The best way to find a particular star/planet/etc. is almost certainly to use a star map of some sort.

For example, doing a Google Image search for "star map sirius" would get you quite a few pictures such as the one in this article about Sirius that give a better picture of how Orion's belt "points" to it.

Alternately, there are a number of computer programs that offer a real time views/maps of the night sky.

Also check out Google Sky.


Sirius is the brightest "star" in the night sky, but not the brightest object in the sky in the early morning, at the time of writing.

In autumn of 2015, Venus is a very bright in the early morning sky, and it outshines any star by several magnitudes of brightness. It is, perhaps, in comparison to Venus that you find that Sirius is "of very average brightness" On the night you mention, Venus would have appeared as a bright "star" near to the crescent moon, and visible even after sunrise. No other star or planet would have been visible after sunrise.
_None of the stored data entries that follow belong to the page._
(** [TestBucket_RefillAfterTime]: ten a second; after ten admissions and
    a denial, one second later the bucket admits again. *)
Example refill_after_a_second :
  let p := {| Limit := 10; Window := Num.Second; Burst := 0;
              Scope := "test"; Enabled := true; Cost := 1;
              ConcurrencyLimit := 0 |} in
  let b := bucket_run (NewBucket p 0) (repeat (OpAllow 1 0) 10) in
  snd (fst (Bucket_Allow b 1 0)) = false
  /\ snd (fst (Bucket_Allow b 1 Num.Second)) = true.
Proof. vm_compute. split; reflexivity. Qed.

(** [TestBucket_RetryAfter]: ten in ten seconds, exhausted: one second. *)
Example retry_after_exhausted :
  let p := {| Limit := 10; Window := 10 * Num.Second; Burst := 0;
              Scope := "test"; Enabled := true; Cost := 1;
              ConcurrencyLimit := 0 |} in
  let b := bucket_run (NewBucket p 0) (repeat (OpAllow 1 0) 10) in
  (Bucket_RetryAfter b 1 == 1)%Q.
Proof. vm_compute. reflexivity. Qed.

(** [TestMemoryStore_Headers]: limit 10, burst 5. *)
Example memory_store_headers :
  let p := {| Limit := 10; Window := 60 * Num.Second; Burst := 5;
              Scope := "test"; Enabled := true; Cost := 1;
              ConcurrencyLimit := 0 |} in
  let r := fst (MemoryStore_Allow ∅ "header-key" p 1 (frozen some_instant)) in
  Allowed r = true /\ RLimit r = 15 /\ Remaining r = 14 /\ 0 < ResetAt r.
Proof. vm_compute. repeat split; reflexivity. Qed.

(** [TestMemoryConcurrencyStore]: two slots. *)
Example memory_concurrency_store :
  let '(a1, m1) := MemoryConcurrencyStore_Acquire ∅ "k1" 2 in
  let '(a2, m2) := MemoryConcurrencyStore_Acquire m1 "k1" 2 in
  let '(a3, m3) := MemoryConcurrencyStore_Acquire m2 "k1" 2 in
  let '(_, m4) := MemoryConcurrencyStore_Release m3 "k1" in
  let '(a5, _) := MemoryConcurrencyStore_Acquire m4 "k1" 2 in
  (fst a1, fst a2, fst a3, fst a5) = (true, true, false, true).
Proof. vm_compute. reflexivity. Qed.

(** Scenario 7: one slot, taken; the next request for the key gets the
    429 with [Retry-After: 1] while the bucket is full. *)
Example concurrency_cap :
  let cfg := config_with [] in
  let l := limiter_by_ip MemoryStore_Store (Some MemoryConcurrencyStore)
             ExportsPolicy cfg in
  let r := request "GET" "203.0.113.9:4711" [] [] in
  let out := fst (Middleware (net := IPv4.net) cfg l r (frozen some_instant)
                    (∅, {[ "ip:203.0.113.9"%string := 1 ]})) in
  sent out = TooManyRequests "application/json; charset=utf-8" (json_body 1)
  /\ headers out !! "Retry-After"%string = Some "1"%string.
Proof. vm_compute. split; reflexivity. Qed.

(** [TestMiddleware_DeniesAfterLimit]: the fourth request of a minute. *)
Example middleware_denies_after_limit :
  let cfg := config_with [] in
  let l := limiter_by_ip (CS := unit) MemoryStore_Store None
             (per_minute 3) cfg in
  let r := request "GET" "1.2.3.4:1234" [] [] in
  let step st := snd (Middleware (net := IPv4.net) cfg l r
                        (frozen some_instant) st) in
  let out := fst (Middleware (net := IPv4.net) cfg l r (frozen some_instant)
                    (step (step (step (∅, tt))))) in
  sent out = TooManyRequests "application/json; charset=utf-8" (json_body 20)
  /\ headers out !! "Retry-After"%string = Some "20"%string
  /\ headers out !! "X-RateLimit-Remaining"%string = Some "0"%string.
Proof. vm_compute. repeat split; reflexivity. Qed.


Example ClientIP_direct :
  ClientIP (net := IPv4.net) None
    (request "GET" "192.168.1.100:12345" [] []) = "192.168.1.100"%string.
Proof. vm_compute. reflexivity. Qed.

Example ClientIP_trusted_proxy :
  ClientIP (net := IPv4.net) (Some (config_with ["10.0.0.0/8"%string]))
    (request "GET" "10.0.0.7:4711"
       [("X-Forwarded-For", "203.0.113.9, 10.0.0.2")%string] [])
  = "203.0.113.9"%string.
Proof. vm_compute. reflexivity. Qed.

Example ClientIP_no_proxy_configured :
  ClientIP (net := IPv4.net) (Some (config_with []))
    (request "GET" "10.0.0.7:4711"
       [("X-Forwarded-For", "203.0.113.9, 10.0.0.2")%string] [])
  = "10.0.0.7"%string.
Proof. vm_compute. reflexivity. Qed.

Example hashValue_abc : hashValue "abc" = "ba7816bf8f01cfea"%string.
Proof. vm_compute. reflexivity. Qed.

(** ** Arithmetic of the numeric helpers *)

Lemma Qle_bool_false (x y : Q) : Qle_bool x y = false <-> (y < x)%Q.
Proof.
  split; intros H.
  - apply Qnot_le_lt. intros Hle. apply Qle_bool_iff in Hle. congruence.
  - destruct (Qle_bool x y) eqn:E; [|reflexivity].
    apply Qle_bool_iff in E. exfalso. apply (Qlt_not_le _ _ H E).
Qed.

(** Case analysis on the comparison a branch of the code tests. *)
Ltac qcases x y H :=
  destruct (Qle_bool x y) eqn:H;
  [apply Qle_bool_iff in H | apply Qle_bool_false in H].

Lemma Seconds_pos (d : Z) : 0 < d -> (0 < Num.Seconds d)%Q.
Proof.
  intros H. unfold Num.Seconds, Num.float64, Num.Second.
  apply Qlt_shift_div_l; [reflexivity|].
  rewrite Qmult_0_l. rewrite Zlt_Qlt in H. exact H.
Qed.

Lemma Seconds_nonpos (d : Z) : d <= 0 -> (Num.Seconds d <= 0)%Q.
Proof.
  intros H. unfold Num.Seconds, Num.float64, Num.Second.
  apply Qle_shift_div_r; [reflexivity|].
  rewrite Qmult_0_l. rewrite Zle_Qle in H. exact H.
Qed.

Lemma Seconds_pos_inv (d : Z) : (0 < Num.Seconds d)%Q -> 0 < d.
Proof.
  intros H. destruct (Z_lt_le_dec 0 d) as [Hd|Hd]; [exact Hd|].
  apply Seconds_nonpos in Hd. exfalso. apply (Qlt_not_le _ _ H Hd).
Qed.

Lemma int_of_float_nonneg (x : Q) :
  (0 <= x)%Q -> Num.int_of_float x = Qfloor x.
Proof.
  intros H. unfold Num.int_of_float.
  apply Qle_bool_iff in H. now rewrite H.
Qed.

Lemma refill_rate_pos (p : Policy) : valid_policy p -> (0 < refill_rate p)%Q.
Proof.
  intros [Hl Hw _]. unfold refill_rate.
  apply Qlt_shift_div_l; [now apply Seconds_pos|].
  rewrite Qmult_0_l. unfold Num.float64. rewrite Zlt_Qlt in Hl. exact Hl.
Qed.

Lemma max_tokens_pos (p : Policy) : valid_policy p -> 0 < max_tokens p.
Proof. intros [Hl _ Hb]. unfold max_tokens. lia. Qed.

(** ** The bucket *)

Section bucket_facts.

Lemma refill_noop (b : Bucket) (now : Z) :
  now <= LastRefill b -> Bucket_refill b now = b.
Proof.
  intros H. unfold Bucket_refill.
  assert (Hs : (Num.Seconds (now - LastRefill b) <= 0)%Q)
    by (apply Seconds_nonpos; lia).
  apply Qle_bool_iff in Hs. now rewrite Hs.
Qed.

Lemma refill_LastRefill (b : Bucket) (now : Z) :
  LastRefill b <= LastRefill (Bucket_refill b now).
Proof.
  unfold Bucket_refill.
  qcases (Num.Seconds (now - LastRefill b)) 0%Q H; simpl; [lia|].
  apply Seconds_pos_inv in H. lia.
Qed.

Lemma refill_ok (p : Policy) (b : Bucket) (now : Z) :
  valid_policy p -> bucket_ok p b -> bucket_ok p (Bucket_refill b now).
Proof.
  intros Hp (H0 & Hmax & HM & HR). unfold Bucket_refill.
  qcases (Num.Seconds (now - LastRefill b)) 0%Q H;
    [repeat split; assumption|].
  pose proof (refill_rate_pos p Hp) as Hr. rewrite <- HR in Hr.
  repeat split; simpl; try assumption.
  - apply Q.min_glb; [lra|]. nra.
  - apply Q.le_min_l.
Qed.

Lemma Allow_LastRefill (b : Bucket) (cost now : Z) :
  LastRefill b <= LastRefill (snd (Bucket_Allow b cost now)).
Proof.
  unfold Bucket_Allow.
  destruct (Qle_bool _ _); simpl; apply refill_LastRefill.
Qed.

Lemma Allow_ok (p : Policy) (b : Bucket) (cost now : Z) :
  valid_policy p -> 0 <= cost -> bucket_ok p b ->
  bucket_ok p (snd (Bucket_Allow b cost now)).
Proof.
  intros Hp Hc Hb.
  destruct (refill_ok p b now Hp Hb) as (H0 & Hmax & HM & HR).
  unfold Bucket_Allow.
  qcases (Num.float64 cost) (Tokens (Bucket_refill b now)) H; simpl;
    [|repeat split; assumption].
  assert (Hc' : (0 <= Num.float64 cost)%Q)
    by (unfold Num.float64; rewrite Zle_Qle in Hc; exact Hc).
  repeat split; simpl; try assumption; lra.
Qed.

Lemma NewBucket_ok (p : Policy) (t : Z) :
  valid_policy p -> bucket_ok p (NewBucket p t).
Proof.
  intros Hp. pose proof (max_tokens_pos p Hp) as Hm.
  unfold bucket_ok, NewBucket, max_tokens, refill_rate, Num.float64 in *.
  simpl. repeat split; try reflexivity; try apply Qle_refl.
  rewrite Zlt_Qlt in Hm. apply Qlt_le_weak. exact Hm.
Qed.

Lemma step_ok (p : Policy) (b : Bucket) (op : BucketOp) :
  valid_policy p -> 0 <= op_cost op -> bucket_ok p b ->
  bucket_ok p (bucket_step b op).
Proof.
  intros Hp Hc Hb. destruct op as [now|cost now]; simpl.
  - now apply refill_ok.
  - now apply Allow_ok.
Qed.

Lemma step_LastRefill (b : Bucket) (op : BucketOp) :
  LastRefill b <= LastRefill (bucket_step b op).
Proof.
  destruct op as [now|cost now]; simpl.
  - apply refill_LastRefill.
  - apply Allow_LastRefill.
Qed.

Lemma run_ok (p : Policy) (ops : list BucketOp) (b : Bucket) :
  valid_policy p -> Forall (fun op => 0 <= op_cost op) ops ->
  bucket_ok p b -> bucket_ok p (bucket_run b ops).
Proof.
  intros Hp. revert b. induction ops as [|op ops IH]; intros b Hall Hb.
  - exact Hb.
  - inversion Hall; subst. simpl. apply IH; [assumption|].
    now apply step_ok.
Qed.
(** * The layers benchmark harness of integration_tests/benchmarks

    A shallow embedding of the browser benchmark test
    ([describe('TF.js Layers Benchmarks')]) and of the helper functions it
    calls, followed by the properties the specification states about them.

    Conventions of the embedding.

    - A JavaScript object used as a dictionary is the list of its own
      enumerable properties, in the order in which [for ... in] and
      [Object.keys] enumerate them; property names are unique in such a list
      ([wfObject]).
    - The harness talks to the outside (Firestore, the model files, the
      TensorFlow.js engine, the clocks).  Every such call is recorded in the
      [history] of the state, and what the outside answers is given by a
      [World]: a family of functions of the history so far.
    - A thrown JavaScript exception is the [Throw] result; the state reached
      when the exception leaves the harness is kept, so that the tensors that
      are still alive can be inspected.
    - Of the numbers, a batch size and an ending timestamp are JavaScript
      numbers that may fail to be integers or to be finite ([JS.number]);
      clock readings and durations are rationals; iteration counts are
      natural numbers.
    - The engine keeps tensors of its own alive (the weights of a model it
      built, the state of an optimizer); how many is an answer of the
      [World], and the harness never disposes of them.
    - The reference run [pyRun] is an object of the suite log that the test
      updates in place; every pair is visited once, so the update is the
      updated record that is pushed onto [pyRuns]. *)

From Stdlib Require Import List String Ascii Bool Arith ZArith QArith Qabs Lia.
From Stdlib Require Import Permutation Sorted.
Import ListNotations.
(** C8. Whatever the arbitration step did, running it again on the handler
    it left (the report, the staleness flag and the configuration are the
    same) returns that handler unchanged and sends no request, whatever the
    controllers would answer.  And when the behavior the arbitrator computes
    is the committed one, the step returns the handler unchanged with no
    event at all; so does the step in NORMAL with the behavior NONE. *)
Theorem arbitration_is_idempotent :
  (forall env env' h h1 o1,
     operateMrm env h = Returned tt h1 o1 ->
     exists o2, operateMrm env' h1 = Returned tt h1 o2 /\ requests o2 = []) /\
  (forall env h,
     state_of h = MrmState.MRM_OPERATING ->
     getCurrentMrmBehavior env h = Returned (behavior_of h) h [] ->
     operateMrm env h = Returned tt h []) /\
  (forall env h,
     state_of h = MrmState.NORMAL ->
     behavior_of h = MrmState.NONE ->
     operateMrm env h = Returned tt h []).
Proof.
  unfold state_of, behavior_of. split; [exact operateMrm_twice|]. split.
  - intros env h E G. unfold operateMrm. cbv [bind gets prepend]. rewrite E.
    cbn [Z.eqb Pos.eqb MrmState.NORMAL MrmState.MRM_OPERATING].
    rewrite G, Z.eqb_refl. reflexivity.
  - intros env h E B. unfold operateMrm. cbv [bind gets prepend]. rewrite E, B. reflexivity.
Qed.
Lemma arbitration_is_idempotent_witness :
  (exists o2,
     operateMrm late_env (with_behavior MrmState.EMERGENCY_STOP operating_comfortable_moving)
       = Returned tt (with_behavior MrmState.EMERGENCY_STOP operating_comfortable_moving) o2 /\
     requests o2 = []) /\
  operateMrm sample_env operating_emergency_moving = Returned tt operating_emergency_moving [].
Proof.
  destruct arbitration_is_idempotent as (W1 & W2 & W3).
  split.
  - apply (W1 sample_env late_env operating_comfortable_moving
             (with_behavior MrmState.EMERGENCY_STOP operating_comfortable_moving)
             [send_request client_mrm_comfortable_stop_ false;
              log WARN "Comfortable stop is canceled";
              send_request client_mrm_emergency_stop_ true;
              log WARN "Emergency stop is operated"]).
    reflexivity.
  - apply (W2 sample_env operating_emergency_moving).
    + reflexivity.
    + reflexivity.
Defined.

(** ** Escalation from comfortable stop to emergency stop *)

(** C9, as stated, fails: a tick that starts in MRM_OPERATING with
    COMFORTABLE_STOP and a single point fault, with the vehicle at rest,
    moves to MRM_SUCCEEDED first; the arbitration step then does nothing, no
    cancel and no call is sent and the behavior stays COMFORTABLE_STOP. *)
Lemma escalation_is_skipped_when_stopped :
  data_ready operating_comfortable_at_rest = true /\
  state_of operating_comfortable_at_rest = MrmState.MRM_OPERATING /\
  behavior_of operating_comfortable_at_rest = MrmState.COMFORTABLE_STOP /\
  effective_level (mkHazardStatus HazardStatus.SINGLE_POINT_FAULT true false)
    (stale_at (now sample_env) operating_comfortable_at_rest)
    = HazardStatus.SINGLE_POINT_FAULT /\
  onTimer sample_env operating_comfortable_at_rest =
    Returned tt
      (set_mrm_state_ (mkMrmState 103000000 MrmState.MRM_SUCCEEDED MrmState.COMFORTABLE_STOP)
         operating_comfortable_at_rest)
      [pub_hazard_cmd HazardLightsCommand.ENABLE;
       pub_gear_cmd 100001000 GearCommand.PARK;
       pub_mrm_state (mkMrmState 103000000 MrmState.MRM_SUCCEEDED MrmState.COMFORTABLE_STOP)] /\
  requests [pub_hazard_cmd HazardLightsCommand.ENABLE;
            pub_gear_cmd 100001000 GearCommand.PARK;
            pub_mrm_state (mkMrmState 103000000 MrmState.MRM_SUCCEEDED
                             MrmState.COMFORTABLE_STOP)] = [].
Proof. repeat split; reflexivity. Qed.

Lemma operateMrm_escalation env h hs :
  state (mrm_state_ h) = MrmState.MRM_OPERATING ->
  behavior (mrm_state_ h) = MrmState.COMFORTABLE_STOP ->
  hazard_status_stamped_ h = Some hs ->
  effective_level hs (is_hazard_status_timeout_ h) = HazardStatus.SINGLE_POINT_FAULT ->
  operateMrm env h =
    (cancelMrmBehavior MrmState.COMFORTABLE_STOP ;;
     callMrmBehavior MrmState.EMERGENCY_STOP ;;
     commit_behavior MrmState.EMERGENCY_STOP) env h /\
  exists l1 l2, is_log l1 = true /\ is_log l2 = true /\
    operateMrm env h =
      Returned tt (with_behavior MrmState.EMERGENCY_STOP h)
        [send_request client_mrm_comfortable_stop_ false; l1;
         send_request client_mrm_emergency_stop_ true; l2].
Proof.
  intros E B Eh El.
  assert (G : operateMrm env h =
              (cancelMrmBehavior MrmState.COMFORTABLE_STOP ;;
               callMrmBehavior MrmState.EMERGENCY_STOP ;;
               commit_behavior MrmState.EMERGENCY_STOP) env h).
  { unfold operateMrm at 1. cbv [bind gets]. rewrite E.
    cbn [Z.eqb Pos.eqb MrmState.NORMAL MrmState.MRM_OPERATING].
    rewrite (getCurrentMrmBehavior_spec env h hs Eh), El, B.
    change (selected_behavior _ _ _) with MrmState.EMERGENCY_STOP.
    cbn [Z.eqb Pos.eqb negb MrmState.EMERGENCY_STOP MrmState.COMFORTABLE_STOP].
    rewrite !prepend_nil. reflexivity. }
  split; [exact G|]. rewrite G.
  unfold cancelMrmBehavior, callMrmBehavior. cbn [Z.eqb Pos.eqb MrmState.NONE
    MrmState.COMFORTABLE_STOP MrmState.EMERGENCY_STOP].
  cbv [bind request emit asks commit_behavior modify prepend app].
  destruct (response_success env client_mrm_comfortable_stop_ false);
    destruct (response_success env client_mrm_emergency_stop_ true);
    eexists _, _; repeat split; reflexivity.
Qed.

(** C9, amended. In a tick that starts in MRM_OPERATING with
    COMFORTABLE_STOP and an effective level SINGLE_POINT_FAULT, and in which
    the state machine stays in MRM_OPERATING (there is an emergency and the
    vehicle is not stopped), the arbitration step is the cancel of
    COMFORTABLE_STOP, then the call of EMERGENCY_STOP, then the commit of
    EMERGENCY_STOP: the tick sends exactly these two requests in this order,
    each followed by its log line, and publishes the MRM state, with the
    behavior EMERGENCY_STOP, after them. *)
Theorem escalation_cancels_then_calls
  (env : Env) (h : EmergencyHandler) (hs : HazardStatusMsg) :
  data_ready h = true ->
  hazard_status_stamped_ h = Some hs ->
  state_of h = MrmState.MRM_OPERATING ->
  behavior_of h = MrmState.COMFORTABLE_STOP ->
  effective_level hs (stale_at (now env) h) = HazardStatus.SINGLE_POINT_FAULT ->
  is_emergency_of hs (stale_at (now env) h) = true ->
  stopped h = false ->
  exists h2 h' out pre l1 l2,
    operateMrm env h2 =
      (cancelMrmBehavior MrmState.COMFORTABLE_STOP ;;
       callMrmBehavior MrmState.EMERGENCY_STOP ;;
       commit_behavior MrmState.EMERGENCY_STOP) env h2 /\
    h' = with_stamp (now_mrm_state env) (with_behavior MrmState.EMERGENCY_STOP h2) /\
    onTimer env h = Returned tt h' out /\
    out = pre ++ [send_request client_mrm_comfortable_stop_ false; l1;
                  send_request client_mrm_emergency_stop_ true; l2;
                  pub_mrm_state (mrm_state_ h')] /\
    requests pre = [] /\ is_log l1 = true /\ is_log l2 = true /\
    requests out = [send_request client_mrm_comfortable_stop_ false;
                    send_request client_mrm_emergency_stop_ true] /\
    state_of h' = MrmState.MRM_OPERATING /\
    behavior_of h' = MrmState.EMERGENCY_STOP.
Proof.
  unfold state_of, behavior_of. intros Er Eh E B El Ee Es.
  assert (Dd : declared_state (state (mrm_state_ h))) by (right; left; exact E).
  destruct (onTimer_ready_returns env h Er Dd) as (h' & out & H).
  destruct (onTimer_ready_inv env h hs h' out Er Eh H) as (o2 & h4 & o4 & U & L2 & O & -> & ->).
  rewrite Ee, Es, E in *.
  change (next_state _ true false MrmState.MRM_OPERATING) with MrmState.MRM_OPERATING in *.
  set (h2 := with_state MrmState.MRM_OPERATING
               (set_is_hazard_status_timeout_ (stale_at (now env) h) h)) in *.
  destruct (operateMrm_escalation env h2 hs eq_refl B Eh El) as (G & l1 & l2 & I1 & I2 & O').
  rewrite O' in O. inv_returned.
  exists h2, (with_stamp (now_mrm_state env) (with_behavior MrmState.EMERGENCY_STOP h2)).
  eexists. exists (stale_log (stale_at (now env) h) ++ o2 ++
                   [pub_hazard_cmd (hazard_command hs h2);
                    pub_gear_cmd (now_commands env) (gear_command h2)]), l1, l2.
  split; [exact G|]. split; [reflexivity|]. split; [exact H|].
  split; [rewrite <- !app_assoc; reflexivity|].
  assert (Rp : requests (stale_log (stale_at (now env) h) ++ o2 ++
                         [pub_hazard_cmd (hazard_command hs h2);
                          pub_gear_cmd (now_commands env) (gear_command h2)]) = []).
  { rewrite !requests_app, (requests_logs _ (stale_log_is_log _)), (requests_logs _ L2).
    reflexivity. }
  split; [exact Rp|]. split; [exact I1|]. split; [exact I2|].
  split; [|split; reflexivity].
  rewrite !requests_app, (requests_logs _ (stale_log_is_log _)), (requests_logs _ L2).
  destruct l1; try discriminate I1; destruct l2; try discriminate I2; reflexivity.
Qed.
Lemma escalation_cancels_then_calls_witness :
  stopped operating_comfortable_moving = false /\
  exists h2 h' out pre l1 l2,
    operateMrm sample_env h2 =
      (cancelMrmBehavior MrmState.COMFORTABLE_STOP ;;
       callMrmBehavior MrmState.EMERGENCY_STOP ;;
       commit_behavior MrmState.EMERGENCY_STOP) sample_env h2 /\
    h' = with_stamp (now_mrm_state sample_env) (with_behavior MrmState.EMERGENCY_STOP h2) /\
    onTimer sample_env operating_comfortable_moving = Returned tt h' out /\
    out = pre ++ [send_request client_mrm_comfortable_stop_ false; l1;
                  send_request client_mrm_emergency_stop_ true; l2;
                  pub_mrm_state (mrm_state_ h')] /\
    requests pre = [] /\ is_log l1 = true /\ is_log l2 = true /\
    requests out = [send_request client_mrm_comfortable_stop_ false;
                    send_request client_mrm_emergency_stop_ true] /\
    state_of h' = MrmState.MRM_OPERATING /\
    behavior_of h' = MrmState.EMERGENCY_STOP.
Proof.
  split; [reflexivity|].
  apply (escalation_cancels_then_calls sample_env operating_comfortable_moving
           (mkHazardStatus HazardStatus.SINGLE_POINT_FAULT true false)).
  - reflexivity.
  - reflexivity.
  - reflexivity.
  - reflexivity.
  - reflexivity.
  - reflexivity.
  - reflexivity.
Defined.

(** ** Stopped without odometry *)

Lemma deliver_keeps_odom i h h' out :
  is_odometry i = false ->
  deliver i h = Returned tt h' out -> odom_ h' = odom_ h.
Proof.
  destruct i; simpl; intros Hi H; try discriminate Hi; try (inv_returned; reflexivity).
  destruct (data_ready h) eqn:Er.
  - destruct (data_ready_hazard h Er) as [hs Eh].
    destruct (onTimer_ready_inv env h hs h' out Er Eh H) as (o2 & h4 & o4 & U & L2 & O & -> & _).
    destruct (operateMrm_post _ _ _ _ O) as (b' & -> & _). reflexivity.
  - destruct (onTimer_skip env h Er) as [text E]. rewrite E in H. inv_returned. reflexivity.
Qed.

Lemma run_keeps_odom inputs : forall h h' out,
  existsb is_odometry inputs = false ->
  run h inputs = Returned tt h' out -> odom_ h' = odom_ h.
Proof.
  induction inputs as [|i rest IH]; simpl; intros h h' out Hn H.
  - inv_returned. reflexivity.
  - apply orb_false_elim in Hn. destruct Hn as [Hi Hrest].
    destruct (deliver i h) as [[] h1 o1| |] eqn:D; try discriminate H.
    destruct (run h1 rest) as [[] h2 o2| |] eqn:R; try discriminate H.
    simpl in H. inv_returned.
    rewrite (IH h1 h' o2 Hrest R). exact (deliver_keeps_odom i h h1 o1 Hi D).
Qed.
Compared to the other stars, Sirius is exceptionally bright. However, at this time of the year it is close to the horizon (as seen from Delhi) which diminishes its apparent magnitude. Sirius will also appear to "twinkle" much more than Venus, and as of the time of writing, Venus will appear as clearly a "half disc" in a small telescope.

Learn to follow the sky, with either a map, or stellarium so you can recognise the patterns made by the stars of the sky, then you can find a particular star, such as Sirius, much more easily and confidently.


Sirius is in Canis Major, and if you take the belt of Orion to be the reference point then we can proceed as follows. If we define Alnitak, Alnilam and Mintaka as going left to right as we perceive it to be in the Northern Hemisphere, then we need to draw a line going from Mintaka in a SW-ish (left and down) orientation through Alnitak to Canis Major. You should see it. It's coming up to the best time of year to see Sirius and the Orion constellation.

N.B. I'm pretty certain what you are referring to as the object you're seeing at this present moment is Venus.